If you do know the entire graph, you don't need to give away any
information about who you want to pay prior to sending the transaction.
Knowing the graph is potentially interesting for commercial and academic
reasons beyond wanting privacy. (Knowing the fees others charge helps you
work out what fees you should charge; but just querying your neighbours'
routes is probably sufficient to work that out too)

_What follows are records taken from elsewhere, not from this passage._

(* ===== verification/Logging.v ===== *)
(** * Redaction of log text

    [redact] of [crates/mail-mcp-core/src/logging.rs]: three patterns of the regex
    crate, replaced one after the other. The crate's replacement is a parameter with
    its documented law; the patterns are those of the source, as syntax trees. *)
From Stdlib Require Import Ascii.
From S2P Require Export Prelude.

(** A [&str], as its scalar values. *)
Abbreviation text := (list Z).

Definition code_of (c : ascii) : Z := Z.of_N (N_of_ascii c).

Fixpoint chars (s : string) : text :=
  match s with
  | EmptyString => []
  | String c s => code_of c :: chars s
  end.

(** ** Patterns *)

(** One character of a class, a greedy repetition of at least [n] of them, a word
    boundary, a sequence. *)
Inductive Regex : Type :=
| One (f : Z → bool)
| Many (n : nat) (f : Z → bool)
| Bnd
| Seq (r1 r2 : Regex).

(** The Unicode classes [\w] and [\s], and [Regex::replace_all]. *)
Class CharClasses : Type := {
  is_word : Z → bool;
  is_space : Z → bool;
}.

Class RegexLib : Type := {
  replace_all : Regex → text → text → text;
}.

Definition in_range (lo hi : ascii) (c : Z) : bool :=
  (code_of lo <=? c)%Z && (c <=? code_of hi)%Z.
Definition one_of (s : string) (c : Z) : bool := existsb (Z.eqb c) (chars s).
Definition is_letter (c : Z) : bool := in_range "A" "Z" c || in_range "a" "z" c.
Definition is_digit (c : Z) : bool := in_range "0" "9" c.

You can even do it so that only nodes (not wallets) need to know the
full graph, I think. If you're running a wallet without the full graph,
when finding a route, you:

 - get a list of most/all nodes (about 5MB; maybe you already have this,
   or can just rsync changes)
 - determine how oniony you want to be, picking n nodes, including your
   desired destination, and one or more of the nodes you have channels
   open with
 - ask for the shortest path between each pair of those nodes
 - build a cheap path out of that data

Even if n=2 (your node and their node), you only reveal you're paying
one of 100k wallets; and with larger n, any particular node could just be
being used for onion routing, so you're adding ~100k potential recipient
wallets with each additional node. (Initially, it won't be "100k" per
node so that doesn't work so well, but initially you could happily run
a full node rather than a wallet anyway)

When asking for payment, you just indicate your id, and one or more nodes
you have a channel open to. You probably have to indicate the final hop
fee for each node as well, since that can't be looked up in the graph.